There’s a popular theory that David Westin has written more words about the Masters Tournament than any other writer.
That might be true, but the longtime golf writer for The Augusta Chronicle has probably written just as much – if not more – on the area golf scene since joining the newspaper fresh out of the University of Georgia in 1978.
“I used to think of those tournaments as good practice for writing for the Masters,” Westin said. “I would approach the final round of the City Amateur the same as the final round of the Masters. I really enjoyed that local golf.”
Westin was honored Wednesday night at the annual Golf Writers Association of America’s dinner with the Masters Major Achievement Award. The award, a handmade plaque made out of wood from a hickory tree that stood at Augusta National for years, is presented to media members who have covered the tournament for 40 or more years.
Westin is the 25th person to get the award, and he joins legendary sports writers like Dan Jenkins, Ron Green Sr., Art Spander and the late Furman Bisher in receiving the honor.
Augusta National and Masters chairman Fred Ridley recognized Westin at his news conference Wednesday.
“David, we thank you and offer our heartfelt congratulations,” Ridley said.
Westin has covered plenty of sports during his four-decade career in Augusta, but he has become synonymous with coverage of the Masters. His first Masters was Fuzzy Zoeller’s sudden-death playoff win in 1979. By the time Augusta native Larry Mize won in 1987, Westin had worked his way to lead golf writer and was responsible for the "lede," or game story, from each round.
Westin, 62, has seen numerous changes through the years at the Masters, and has worked in three different media centers at the course.
“It’s gotten so much bigger. It’s gotten to a level I never would have believed, just the way it’s run and the importance of it,” Westin said. “For a while it was running neck and neck with the U.S. Open in importance to players, but now the players put the Masters at the top.”
His favorite Masters came in 1986, but not entirely because Jack Nicklaus roared back to win at age 46.
“All the old-time reporters, who rarely leave the media center, were sprinting up to the 18th green because there were press bleachers up there and they could see the historical moment,” Westin said.
Westin is a native of Michigan, but spent time living in Augusta because his father was in the Army.
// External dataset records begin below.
(* ===== verification/MenuModel.v ===== *)
(** * The menu's constructors and helpers ([internal/tui/menu.go])

    [New], the functions on names and options, the rows that are shown, and the
    moves of the cursor and of the section. *)

From S2P Require Import Prelude GoStrings GoTime Schema StoreUsers StoreOIDC StoreTargets Auth MenuState.

(** ** Constructors *)

Definition New (cipher : bool) (sourceAddress : string) (u : User) (status : string) : Model :=
  MkModel (MkConfig cipher u sourceAddress false "" 0 false) no_data 0 0 0 "" status None "targets"
    (mkLogin "" "" "") "" "" false None None [] 0 0.

Definition ConfigureOIDC (authenticator : bool) (issuer : string) (timeout : Z) (canSelfLink : bool)
    (m : Model) : Model :=
  let c := m_config m in
  MkModel (MkConfig (c_cipher c) (c_user c) (c_sourceAddress c) authenticator issuer timeout canSelfLink)
    (m_data m) (m_cursor m) (m_width m) (m_height m) (m_query m) (m_status m) (m_result m) (m_section m)
    (m_oidcLogin m) (m_mode m) (m_input m) (m_searching m) (m_pending m) (m_form m) (m_actions m)
    (m_actionCursor m) (m_totpAttempts m).

Definition NewTOTPChallenge (cipher : bool) (sourceAddress : string) (u : User) : Model :=
  New cipher sourceAddress u "Enter the current code from your authenticator app."
  |> with_mode "totp_auth".

(** The method [Result] *)
Definition Model_Result (m : Model) : Result := default quit_result (m_result m).

(** ** Helpers *)

Definition removeLastRune (v : string) : string :=
  match runes v with
  | [] => v
  | rs => concat_strings (encode_rune <$> removelast (fst <$> rs))
  end.

(** [len([]rune(key)) == 1] *)
Definition one_rune (key : string) : bool := lenZ (runes key) =? 1.

Definition closeModal (status : string) (m : Model) : Model :=
  m |> with_mode "" |> with_input "" |> with_form None |> with_actions [] |> with_pending None
    |> with_actionCursor 0 |> with_status status.

Definition isGroupMember (m : Model) (group username : string) : bool :=
  existsb (λ member, (GM_Group member =s group) && (GM_Username member =s username)) (m_groupMembers m).

Definition oidcIdentityForUser (m : Model) (userID : Z) : option OIDCIdentity :=
  List.find (λ identity, (OIDC_UserID identity =? userID)
                         && (OIDC_Issuer identity =s c_oidcIssuer (m_config m))) (m_oidcIdentities m).

Definition targetNames (values : list Target) : list string := Target_Name <$> values.
Definition userNames (values : list User) : list string := User_Username <$> values.
Definition groupNames (values : list Group) : list string := Group_Name <$> values.
Definition identityNames (values : list SSHIdentity) : list string := SI_Name <$> values.

Definition firstIdentity (values : list SSHIdentity) : string :=
  match values with [] => "" | v :: _ => SI_Name v end.

Definition selectedIdentityName (values : list SSHIdentity) (selected : option Z) : string :=
  match selected with
  | Some id => match List.find (λ identity, SI_ID identity =? id) values with
               | Some identity => SI_Name identity
               | None => firstIdentity values
               end
  | None => firstIdentity values
  end.

Definition credentialKinds : list string :=
  [CredentialPrivateKey; CredentialPassword; CredentialStoredKey; CredentialAgent].

Definition firstUser (values : list User) : string :=
  match values with [] => "" | v :: _ => User_Username v end.

Definition contains (values : list string) (value : string) : bool := existsb (String.eqb value) values.

Definition enabledWord (enabled : bool) : string := if enabled then "enable" else "disable".
Definition addRemove (add : bool) : string := if add then "add" else "remove".

(** The first index the loop finds, 0 when there is none *)
Fixpoint index_of (values : list string) (value : string) : option nat :=
  match values with
  | [] => None
  | v :: more => if v =s value then Some O else S <$> index_of more value
  end.

(** [delta] is 1 or -1: the sum is not negative, so Go's [%] is [mod]. *)
Definition cycleOption (delta : Z) (field : formField) : formField :=
  match ff_options field with
  | [] => field
  | options =>
    let index := Z.of_nat (default O (index_of options (ff_value field))) in
    let index := (index + delta + lenZ options) mod lenZ options in
    set_value (nth (Z.to_nat index) options "") field
  end.

Definition minInt (a b : Z) : Z := if a <? b then a else b.
Definition maxInt (a b : Z) : Z := if b <? a then a else b.

Section helpers.
Context `{UnicodeTables}.

Definition filtered (m : Model) : list Target :=
  if m_query m =s "" then m_targets m
  else
    let q := ToLower (m_query m) in
    List.filter (λ t, Contains (ToLower (Target_Name t +:+ " " +:+ Target_Host t +:+ " "
                                         +:+ Target_RemoteUsername t)) q) (m_targets m).

Definition itemCount (m : Model) : Z :=
  if m_section m =s "keys" then lenZ (m_identities m)
  else if m_section m =s "users" then lenZ (m_users m)
  else if m_section m =s "groups" then lenZ (m_groups m)
  else if m_section m =s "grants" then lenZ (m_grants m)
  else if m_section m =s "forwards" then lenZ (m_forwardRules m)
  else if m_section m =s "audit" then lenZ (m_auditEvents m)
  else lenZ (filtered m).

Definition clamp (m : Model) : Model :=
  let n := itemCount m in
  if n =? 0 then m |> with_cursor 0
  else if n <=? m_cursor m then m |> with_cursor (n - 1)
  else m.

Definition pageSize (m : Model) : Z :=
  let h := if m_height m <=? 0 then 24 else m_height m in
  let h := if 1 <? h then h - 1 else h in
  if h <? 10 then 1 else h - 8.

Definition section_names : list string :=
  ["targets"; "keys"; "users"; "groups"; "grants"; "forwards"; "audit"].

Definition changeSection (delta : Z) (m : Model) : Model :=
  let current := Z.of_nat (default O (index_of section_names (m_section m))) in
  let current := (current + delta + lenZ section_names) mod lenZ section_names in
  m |> with_section (nth (Z.to_nat current) section_names "") |> with_cursor 0 |> with_query ""
    |> with_searching false.

End helpers.
(* ===== verification/MenuCommands.v ===== *)
(** * The commands of the menu ([internal/tui/menu.go])

    A [tea.Cmd] is a closure that runs after the handler that made it and ends
    with a message.  [command] has one constructor per closure of the file, with
    the values it captures, and [perform] its body.  [RunRemote] runs a command
    before the next event, so what a closure reads through a pointer is what it
    was when the closure was made.  The deadlines of contexts are not modelled,
    except that the identity provider is given one. *)

From S2P Require Import Prelude GoStrings Json GoTime Effects SshKeys Sql Schema Names StoreUsers.
From S2P Require Import StoreOIDC StoreTargets StoreAccess StoreAudit StoreCalls Totp Auth Downstream.
From S2P Require Import MenuState MenuModel.

(** What the world outside answers while an event is handled: the clock, what
    [crypto/rand] yields (a nonce, a TOTP secret, a key), the QR encoder, the
    identity provider (given the deadline), and the probe of a host: the dial,
    the key its callback saw, the handshake. *)
Record menu_env := MkMenuEnv {
  env_now : Z;
  env_nonce : result string;
  env_secret : result (list Z);
  env_qr : string → result bitmap;
  env_GenerateKey : result string;
  env_MarshalPrivateKey : string → string → result string;
  env_oidc : Z → oidcAuthenticator;
  env_probe : string → result unit * option SshKey * result unit;
}.

(** [m.mutate]'s function: one call of the store, or the enrolment of a second
    factor *)
Inductive operation :=
  | StoreCall (c : call)
  | EnrollTOTP (userID : Z) (secret : string) (counter : Z).

Inductive command :=
  | QuitCmd
  | LoadCmd
  | OIDCBeginCmd
  | OIDCLinkCmd (login : Login) (user : User)
  | MutateCmd (section status event : string) (details : list (string * jvalue)) (op : operation)
  | ScanHostCmd (address : string)
  | HostKeyCmd (p : pendingOperation)
  | IdentityCmd (p : pendingOperation) (publicKey fingerprint : string) (payload : Payload)
  | StoredTargetCmd (p : pendingOperation)
  | CredentialCmd (p : pendingOperation) (payload : Payload).

Record dataMsg := MkDataMsg { dm_data : dataLists; dm_err : option error }.

Inductive message :=
  | QuitMsg
  | ReloadMsg
  | DataMsg (d : dataMsg)
  | OIDCBeginMsg (r : result Login)
  | OIDCLinkMsg (identity : Identity) (err : option error)
  | HostKeyMsg (r : result SshKey)
  | MutationMsg (status section : string) (err : option error)
  | PasteMsg (content : string)
  | WindowSizeMsg (width height : Z)
  | KeyPressMsg (keystroke : string).

Definition err_of {A} (r : result A) : option error :=
  match r with Ok _ => None | Err e => Some e end.

(** [d.x, d.err = q()]: the rows, none of them when there is an error *)
Definition rows_of {A} (r : result (list A)) : list A := match r with Ok l => l | Err _ => [] end.

Definition five_minutes : Z := 300 * 1000000000.

Definition key_payload (privateKey passphrase : string) : Payload :=
  mkPayload 0 "" privateKey "" passphrase "".
Definition password_payload (password : string) : Payload := mkPayload 0 password "" "" "" "".
Definition agent_payload (publicKey : string) : Payload := mkPayload 0 "" "" publicKey "" "".

Section commands.
Context `{UnicodeTables, Rowids, TimeParser, KeyFormats, SealOps}.

(** ** [load] *)

(** [if d.err == nil { d.x, d.err = q() }]: [put] stores the rows. *)
Definition load_rows {A} (q : prog db (result (list A))) (put : list A → dataLists → dataLists)
    (d : dataMsg) : prog db dataMsg :=
  match dm_err d with
  | Some _ => Ret d
  | None => let* r := q in Ret (MkDataMsg (put (rows_of r) (dm_data d)) (err_of r))
  end.

Definition load_oidc (cfg : menu_config) (d : dataMsg) : prog db dataMsg :=
  if c_oidcIssuer cfg =s "" then Ret d
  else if User_Role (c_user cfg) =s RoleAdmin then
    load_rows (ListOIDCIdentities (c_oidcIssuer cfg)) put_oidcIdentities d
  else
    let* r := OIDCIdentityForUser (User_ID (c_user cfg)) (c_oidcIssuer cfg) in
    match r with
    | Ok identity => Ret (MkDataMsg (put_oidcIdentities [identity] (dm_data d)) (dm_err d))
    | Err ErrNoRows => Ret d
    | Err e => Ret (MkDataMsg (dm_data d) (Some e))
    end.

Definition put_users l d := MkData (d_targets d) l (d_groups d) (d_groupMembers d) (d_identities d)
  (d_grants d) (d_forwardRules d) (d_auditEvents d) (d_oidcIdentities d).
Definition put_groups l d := MkData (d_targets d) (d_users d) l (d_groupMembers d) (d_identities d)
  (d_grants d) (d_forwardRules d) (d_auditEvents d) (d_oidcIdentities d).
Definition put_groupMembers l d := MkData (d_targets d) (d_users d) (d_groups d) l (d_identities d)
  (d_grants d) (d_forwardRules d) (d_auditEvents d) (d_oidcIdentities d).
Definition put_identities l d := MkData (d_targets d) (d_users d) (d_groups d) (d_groupMembers d) l
  (d_grants d) (d_forwardRules d) (d_auditEvents d) (d_oidcIdentities d).
Definition put_grants l d := MkData (d_targets d) (d_users d) (d_groups d) (d_groupMembers d)
  (d_identities d) l (d_forwardRules d) (d_auditEvents d) (d_oidcIdentities d).
Definition put_forwardRules l d := MkData (d_targets d) (d_users d) (d_groups d) (d_groupMembers d)
  (d_identities d) (d_grants d) l (d_auditEvents d) (d_oidcIdentities d).
Definition put_auditEvents l d := MkData (d_targets d) (d_users d) (d_groups d) (d_groupMembers d)
  (d_identities d) (d_grants d) (d_forwardRules d) l (d_oidcIdentities d).

Definition load_admin (d : dataMsg) : prog db dataMsg :=
  let* d := load_rows ListUsers put_users d in
  let* d := load_rows ListGroups put_groups d in
  let* d := load_rows ListSSHIdentities put_identities d in
  let* d := load_rows ListGroupMembers put_groupMembers d in
  let* d := load_rows ListGrants put_grants d in
  let* d := load_rows ListForwardRules put_forwardRules d in
  load_rows (ListAudit 50) put_auditEvents d.

Definition load (cfg : menu_config) : prog db dataMsg :=
  let* ts := if User_Role (c_user cfg) =s RoleAdmin then ListTargets
             else ListAuthorizedTargets (c_user cfg) in
  match ts with
  | Err e => Ret (MkDataMsg no_data (Some e))
  | Ok ts =>
    let* d := load_oidc cfg (MkDataMsg (MkData ts [] [] [] [] [] [] [] []) None) in
    if User_Role (c_user cfg) =s RoleAdmin then load_admin d else Ret d
  end.

(** ** The bodies of the closures *)

Definition menu_audit (cfg : menu_config) (type : string) (details : list (string * jvalue)) :
    prog db (result unit) :=
  Audit (event (Some (User_ID (c_user cfg))) (User_Username (c_user cfg)) (c_sourceAddress cfg)
           type None "success" (jsonString details)).

Definition run_operation (e : menu_env) (op : operation) : prog db (result unit) :=
  match op with
  | StoreCall c => exec c
  | EnrollTOTP userID secret counter =>
    let? sealed := Ret (EncryptTOTP (env_nonce e) userID secret) in
    let? _ := SetUserTOTP userID sealed.1 sealed.2 in
    ConsumeTOTPCounter userID counter
  end.

(** [c.key] of a nil cipher *)
Definition needs_cipher (op : operation) : bool :=
  match op with EnrollTOTP _ _ _ => true | StoreCall _ => false end.

(** [if err == nil { err = m.audit(...) }; return mutationMsg{...}] *)
Definition audited (cfg : menu_config) (status section type : string) (details : list (string * jvalue))
    (p : prog db (result unit)) : prog db (option message) :=
  let* err := (let? _ := p in menu_audit cfg type details) in
  Ret (Some (MutationMsg status section (err_of err))).

Definition failed (e : error) : prog db (option message) := Ret (Some (MutationMsg "" "" (Some e))).

Definition oidc_deadline (cfg : menu_config) : Z :=
  if c_oidcTimeout cfg <=? 0 then five_minutes else c_oidcTimeout cfg.

(** The closure of [completeOIDCLink]; [identity] is the zero value when
    [Complete] fails. *)
Definition oidc_link (cfg : menu_config) (e : menu_env) (login : Login) (user : User) :
    prog db (option message) :=
  match Complete (env_oidc e (oidc_deadline cfg)) login with
  | Err err => Ret (Some (OIDCLinkMsg (mkIdentity "" "") (Some err)))
  | Ok identity =>
    let* err :=
      (let? _ := LinkOIDCIdentity (User_ID user) (c_oidcIssuer cfg) (Identity_Subject identity)
                   (Identity_Username identity) in
       Audit (event (Some (User_ID user)) (User_Username user) (c_sourceAddress cfg) "user.oidc.link"
                None "success"
                (jsonString [("issuer", JString (c_oidcIssuer cfg));
                             ("provider_username", JString (Identity_Username identity))]))) in
    Ret (Some (OIDCLinkMsg identity (err_of err)))
  end.

Definition canonical_key (key : SshKey) : string := TrimSpace (MarshalAuthorizedKey key).

(** The closure of [finishHostKey]; a nil host key is a panic. *)
Definition host_key_body (cfg : menu_config) (p : pendingOperation) : prog db (option message) :=
  match p_hostKey p with
  | None => Ret None
  | Some key =>
    audited cfg "Host key replaced." "" "admin.target.host_key.replace"
      [("fingerprint", JString (FingerprintSHA256 key)); ("target", JString (Target_Name (p_target p)))]
      (SetTargetHostKey (Target_Name (p_target p)) (Key_Type key) (canonical_key key))
  end.

(** The closure of [finishIdentityPayload] *)
Definition identity_body (cfg : menu_config) (e : menu_env) (p : pendingOperation)
    (publicKey fingerprint : string) (payload : Payload) : prog db (option message) :=
  if negb (c_cipher cfg) then failed (Msg "credential cipher unavailable")
  else
    let* added := AddSSHIdentity (p_name p) publicKey fingerprint in
    match added with
    | Err err => failed err
    | Ok identity =>
      let* stored :=
        (let? sealed := Ret (EncryptSSHIdentity (env_nonce e) (SI_ID identity) payload) in
         SetSSHIdentitySecret (SI_ID identity) sealed.1 sealed.2) in
      match stored with
      | Err err => let* _ := DeleteSSHIdentity (SI_Name identity) in failed err
      | Ok _ =>
        audited cfg "SSH key stored." "keys" "admin.ssh_identity.add"
          [("fingerprint", JString fingerprint); ("ssh_key", JString (SI_Name identity))] (Ret (Ok tt))
      end
    end.

Definition new_target (p : pendingOperation) (key : SshKey) (kind : string) (identity : option Z) :
    NewTarget :=
  mkNewTarget (p_name p) (p_host p) (p_port p) (p_remote p) kind (Key_Type key) (canonical_key key)
    identity.

(** The closure of [finishStoredTarget] *)
Definition stored_target_body (cfg : menu_config) (p : pendingOperation) : prog db (option message) :=
  match p_hostKey p with
  | None => Ret None
  | Some key =>
    let* added := AddTarget (new_target p key CredentialStoredKey (Some (p_identityID p))) in
    let* err :=
      match added with
      | Err err => Ret (Err err)
      | Ok t =>
        menu_audit cfg "admin.target.add"
          [("credential_kind", JString CredentialStoredKey);
           ("fingerprint", JString (SI_Fingerprint (p_identity p)));
           ("host_key", JString (FingerprintSHA256 key));
           ("ssh_key", JString (SI_Name (p_identity p))); ("target", JString (Target_Name t))]
      end in
    Ret (Some (MutationMsg "Target added with saved SSH key." "targets" (err_of err)))
  end.

(** The branch of [finishCredential] that adds a target *)
Definition add_target_body (cfg : menu_config) (e : menu_env) (p : pendingOperation) (payload : Payload)
    (key : SshKey) : prog db (option message) :=
  let* added := AddTarget (new_target p key (p_credentialKind p) None) in
  match added with
  | Err err => failed err
  | Ok t =>
    let* stored :=
      (let? sealed := Ret (Encrypt (env_nonce e) (Target_ID t) (p_credentialKind p) payload) in
       SetTargetCredential (Target_ID t) sealed.1 sealed.2) in
    match stored with
    | Err err => let* _ := DeleteTarget (Target_Name t) in failed err
    | Ok _ =>
      audited cfg "Target added and credential saved." "targets" "admin.target.add"
        [("credential_kind", JString (p_credentialKind p));
         ("host_key", JString (FingerprintSHA256 key)); ("target", JString (Target_Name t))]
        (Ret (Ok tt))
    end
  end.

(** The closure of [finishCredential] *)
Definition credential_body (cfg : menu_config) (e : menu_env) (p : pendingOperation) (payload : Payload) :
    prog db (option message) :=
  if negb (c_cipher cfg) then failed (Msg "credential cipher unavailable")
  else if p_kind p =s "target_add" then
    match p_hostKey p with
    | None => Ret None
    | Some key => add_target_body cfg e p payload key
    end
  else
    let id := Target_ID (p_target p) in
    audited cfg "Credential replaced." "targets" "admin.target.credential.replace"
      [("credential_kind", JString (p_credentialKind p)); ("target", JString (Target_Name (p_target p)))]
      (let? sealed := Ret (Encrypt (env_nonce e) id (p_credentialKind p) payload) in
       SetTargetCredentialKind id (p_credentialKind p) sealed.1 sealed.2).

Definition scan (e : menu_env) (address : string) : result SshKey :=
  let '(dialled, observed, handshake) := env_probe e address in
  ScanHostKey dialled observed handshake.

(** A command, run: its message, or a panic. *)
Definition perform (cfg : menu_config) (e : menu_env) (c : command) : prog db (option message) :=
  match c with
  | QuitCmd => Ret (Some QuitMsg)
  | LoadCmd => let* d := load cfg in Ret (Some (DataMsg d))
  | OIDCBeginCmd => Ret (Some (OIDCBeginMsg (Begin (env_oidc e (oidc_deadline cfg)))))
  | OIDCLinkCmd login user => oidc_link cfg e login user
  | MutateCmd sect status type details op =>
    if needs_cipher op && negb (c_cipher cfg) then Ret None
    else audited cfg status sect type details (run_operation e op)
  | ScanHostCmd address => Ret (Some (HostKeyMsg (scan e address)))
  | HostKeyCmd p => host_key_body cfg p
  | IdentityCmd p publicKey fingerprint payload => identity_body cfg e p publicKey fingerprint payload
  | StoredTargetCmd p => stored_target_body cfg p
  | CredentialCmd p payload => credential_body cfg e p payload
  end.

End commands.
(** ** Fields that depend on others *)

Definition pendingIdentityID (m : Model) : option Z :=
  match m_pending m, m_form m with
  | Some p, Some f => if f_kind f =s "target_credential" then Target_IdentityID (p_target p) else None
  | _, _ => None
  end.

(** [f] is [m.form]. *)
Definition sync_key_field (m : Model) (f : adminForm) (authIndex : nat) (baseFields : Z) : adminForm :=
  if lenZ (f_fields f) <? baseFields then f
  else
    let storedKey := match f_fields f !! authIndex with
                     | Some field => ff_value field =s CredentialStoredKey
                     | None => false
                     end in
    if storedKey && (lenZ (f_fields f) =? baseFields) then
      set_fields (f_fields f ++
        [mkField "Saved SSH key" (selectedIdentityName (m_identities m) (pendingIdentityID m))
           (identityNames (m_identities m))]) f
    else if negb storedKey && (baseFields <? lenZ (f_fields f)) then
      let f := set_fields (take (Z.to_nat baseFields) (f_fields f)) f in
      if baseFields <=? f_index f then set_index (baseFields - 1) f else f
    else f.

Definition syncTargetKeyField (m : Model) : Model :=
  match m_form m with
  | None => m
  | Some f =>
    if f_kind f =s "target_add" then m |> with_form (Some (sync_key_field m f 4 5))
    else if f_kind f =s "target_credential" then m |> with_form (Some (sync_key_field m f 0 1))
    else m
  end.

(** The "Principal" field follows the "Principal type". *)
Definition sync_principal (m : Model) (kind_value : string) (principal : formField) : formField :=
  let options := if kind_value =s "group" then groupNames (m_groups m) else userNames (m_users m) in
  let principal := set_options options principal in
  match options with
  | first :: _ => if contains options (ff_value principal) then principal else set_value first principal
  | [] => principal
  end.

Definition syncFormOptions (m : Model) : Model :=
  match m_form m with
  | None => m
  | Some f =>
    if (f_kind f =s "target_add") || (f_kind f =s "target_credential") then syncTargetKeyField m
    else if negb (f_kind f =s "grant_add") then m
    else match f_fields f with
         | target :: kind :: principal :: more =>
           m |> with_form (Some (set_fields
             (target :: kind :: sync_principal m (ff_value kind) principal :: more) f))
         | _ => m
         end
  end.

(** ** Submitting *)

(** The loops at the start of [submitForm]: the trimmed values, or the index of
    the first field that is required and empty *)
Fixpoint form_values (authentication : string) (i : Z) (fields : list formField) :
    list string + (Z * string) :=
  match fields with
  | [] => inl []
  | field :: more =>
    let v := TrimSpace (ff_value field) in
    let skip := (ff_label field =s "Saved SSH key") && negb (authentication =s CredentialStoredKey) in
    if negb skip && (v =s "") then inr (i, ff_label field)
    else match form_values authentication (i + 1) more with
         | inl vs => inl (v :: vs)
         | inr bad => inr bad
         end
  end.

Definition authentication_of (fields : list formField) : string :=
  match List.find (λ field, ff_label field =s "Authentication") fields with
  | Some field => TrimSpace (ff_value field)
  | None => ""
  end.

(** [m.status, f.index = status, i] *)
Definition refuse (status : string) (i : Z) (f : adminForm) (m : Model) : step_result :=
  no_cmd (m |> with_status status |> with_form (Some (set_index i f))).

Definition port_of (v : string) : option Z :=
  match Atoi v with
  | Some port => if (port <? 1) || (65535 <? port) then None else Some port
  | None => None
  end.

Definition bad_port : string := "Port must be between 1 and 65535.".

(** [m.mutate] *)
Definition mutate (sect status type : string) (details : list (string * jvalue)) (c : call) (m : Model) :
    step_result :=
  with_cmd m (MutateCmd sect status type details (StoreCall c)).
He recalls going to the final round of the 1973 Masters, which finished on a Monday, and skipping school to do so.
“There was no way I was going to school that day,” he said.
Westin chose to pursue a journalism career because he liked sports, liked to read and “kind of liked” to write.
“When I was getting ready to go to college, I put those three things together,” he said. “It sounded like a fun job, and it has been. When you cover golf tournaments, you learn something new every time.”